[Stored data]
(** * Sharding cluster: shard-to-server topology, lookups, sub-clusters, fan-out

    A shallow embedding of the file of the sharding package that declares
    [Cluster], [NewClusterWithGen], [SubCluster] and the [ForEach*] family,
    together with the properties of its specification, and of the naming of
    the logical shards of shard.go.

    Conventions.
    - Go's [int] and [int64] are 64-bit two's-complement integers; they are
      modelled as [Z], with the wrap-around written out ([wrap64]) wherever
      the source performs arithmetic that could leave the range.
    - [*pg.DB] is a pointer: handles are compared, and used as map keys, by
      address.  The store of [pg.DB] objects is explicit ([Heap]).
    - A Go panic is the [Panic] result; it carries the message. *)

From stdpp Require Import gmap strings list fin_maps pretty sorting.
From Stdlib Require Import ZArith Lia.

Local Open Scope Z_scope.

(** ** Go runtime: results, integers, slices *)

Inductive Result (A : Type) : Type :=
| Ok (a : A)
| Panic (msg : string).
Arguments Ok {A} a.
Arguments Panic {A} msg.

Definition divide_error : string := "runtime error: integer divide by zero".
Definition index_error : string := "runtime error: index out of range".
Definition makeslice_error : string := "runtime error: makeslice: len out of range".
Definition nil_error : string :=
  "runtime error: invalid memory address or nil pointer dereference".

(** Values of a 64-bit signed integer type. *)
Definition is_int64 (z : Z) : Prop := - 2 ^ 63 <= z < 2 ^ 63.

(** Reduction of a mathematical integer to its 64-bit two's-complement
    representative. *)
Definition wrap64 (z : Z) : Z := (z + 2 ^ 63) mod 2 ^ 64 - 2 ^ 63.

(** [a % b]: the remainder of the truncated division (its sign follows the
    dividend); a zero divisor panics. *)
Definition go_rem (a b : Z) : Result Z :=
  if decide (b = 0) then Panic divide_error else Ok (Z.rem a b).

(** [a / b]: truncated division; a zero divisor panics. *)
Definition go_div (a b : Z) : Result Z :=
  if decide (b = 0) then Panic divide_error else Ok (wrap64 (Z.quot a b)).

(** [a * b] on [int]. *)
Definition go_mul (a b : Z) : Z := wrap64 (a * b).

(** [a + b] on [int]. *)
Definition go_add (a b : Z) : Z := wrap64 (a + b).

(** [len(s)]. *)
Definition len {A} (s : list A) : Z := Z.of_nat (length s).

(** [s[i]]: an index outside [0, len(s)) panics. *)
Definition index {A} (s : list A) (i : Z) : Result A :=
  if decide (i < 0) then Panic index_error
  else match s !! Z.to_nat i with
       | Some x => Ok x
       | None => Panic index_error
       end.

(** [s[i] = x] on a slice stored in a variable: returns the updated slice. *)
Definition index_set {A} (s : list A) (i : Z) (x : A) : Result (list A) :=
  if decide (i < 0) then Panic index_error
  else if decide (Z.to_nat i < length s)%nat then Ok (<[Z.to_nat i := x]> s)
  else Panic index_error.

(** [strconv.FormatInt(id, 10)]. *)
Definition FormatInt (id : Z) : string := pretty id.

(** ** The pg client, at the interface the cluster uses *)

(** A [*pg.DB]: nil, or the address of a [pg.DB] object. *)
Inductive ptr : Type :=
| Nil
| Addr (a : nat).

Global Instance ptr_eq_dec : EqDecision ptr.
Proof. solve_decision. Defined.

Global Instance ptr_countable : Countable ptr.
Proof.
  refine (inj_countable'
            (fun p => match p with Nil => None | Addr a => Some a end)
            (fun o => match o with None => Nil | Some a => Addr a end) _).
  by intros [|a].
Defined.

(** A value passed to [WithParam]: an [int64], or a field name wrapped by
    [types.F]. *)
Inductive Param : Type :=
| PInt64 (z : Z)
| PField (name : string).

(** The part of a [pg.DB] object the cluster observes: the [*Options] it
    answers from [Options()] (an address, compared by identity) and the named
    parameters of its formatter. *)
Record pgDB : Type := mkDB {
  opt : nat;
  params : gmap string Param
}.

(** The store of [pg.DB] objects; an object's address is its position. *)
Abbreviation Heap := (list pgDB).

Definition rbind {A B} (r : Result A) (k : A -> Result B) : Result B :=
  match r with
  | Ok a => k a
  | Panic msg => Panic msg
  end.

Notation "'let?' x ':=' r 'in' k" := (rbind r (fun x => k))
  (at level 10, x name, r at level 100, k at level 200).

(** Computations that allocate in the store and may panic. *)
Definition M (A : Type) : Type := Heap -> Result (A * Heap).

Definition ret {A} (a : A) : M A := fun h => Ok (a, h).

Definition panic {A} (msg : string) : M A := fun _ => Panic msg.

Definition bind {A B} (m : M A) (k : A -> M B) : M B :=
  fun h => match m h with
           | Ok (a, h') => k a h'
           | Panic msg => Panic msg
           end.

Definition lift {A} (r : Result A) : M A :=
  fun h => match r with
           | Ok a => Ok (a, h)
           | Panic msg => Panic msg
           end.

Notation "'let!' x ':=' m 'in' k" := (bind m (fun x => k))
  (at level 10, x name, m at level 100, k at level 200).

(** [*db]: dereferencing nil panics. *)
Definition deref (h : Heap) (db : ptr) : option pgDB :=
  match db with
  | Nil => None
  | Addr a => h !! a
  end.

(** [db.Options()]. *)
Definition Options (h : Heap) (db : ptr) : option nat := opt <$> deref h db.

(** [db.WithParam(param, value)]: a new [pg.DB] that shares the options (and
    the connection pool) of [db] and whose formatter has [param] set to
    [value]. *)
Definition WithParam (db : ptr) (param : string) (value : Param) : M ptr :=
  fun h => match deref h db with
           | None => Panic nil_error
           | Some o =>
               Ok (Addr (length h),
                   h ++ [ {| opt := opt o;
                             params := <[param := value]> (params o) |} ])
           end.

(** ** The identifier generator *)

(** Modelled from the spec: the type [IdGen] and its method [NumShards] are
    declared outside this file.  The generator has a configurable epoch and
    reserves a number of bits for the shard field of an id; [NumShards] is the
    maximum shard count representable by that field, a power of two. *)
Record IdGen : Type := mkIdGen {
  shardBits : N;
  epoch : Z
}.

(** Modelled from the spec: [gen.NumShards()], the maximum shard count the
    shard field of an id can represent. *)
Definition NumShards (g : IdGen) : Z := 2 ^ Z.of_N (shardBits g).

(** ** Cluster *)

(** The cluster: its generator, the distinct servers, the placement list
    ([dbs], as the caller passed it) and the shard handles. *)
Record Cluster : Type := mkCluster {
  gen : IdGen;
  servers : list ptr;
  dbs : list ptr;
  shards : list ptr
}.

(** [make([]*pg.DB, n)]. *)
Definition make_slice (n : Z) : Result (list ptr) :=
  if decide (n < 0) then Panic makeslice_error
  else Ok (replicate (Z.to_nat n) Nil).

* **What to work on**: Above are the lines; repeat exactly the ones from the line containing "Definition deref (h" down to the line containing "(** [db.WithParam(param, value)]: a", both inclusive.

* **Solution below**:
Definition deref (h : Heap) (db : ptr) : option pgDB :=
  match db with
  | Nil => None
  | Addr a => h !! a
  end.

(** [db.Options()]. *)
Definition Options (h : Heap) (db : ptr) : option nat := opt <$> deref h db.

(** [db.WithParam(param, value)]: a new [pg.DB] that shares the options (and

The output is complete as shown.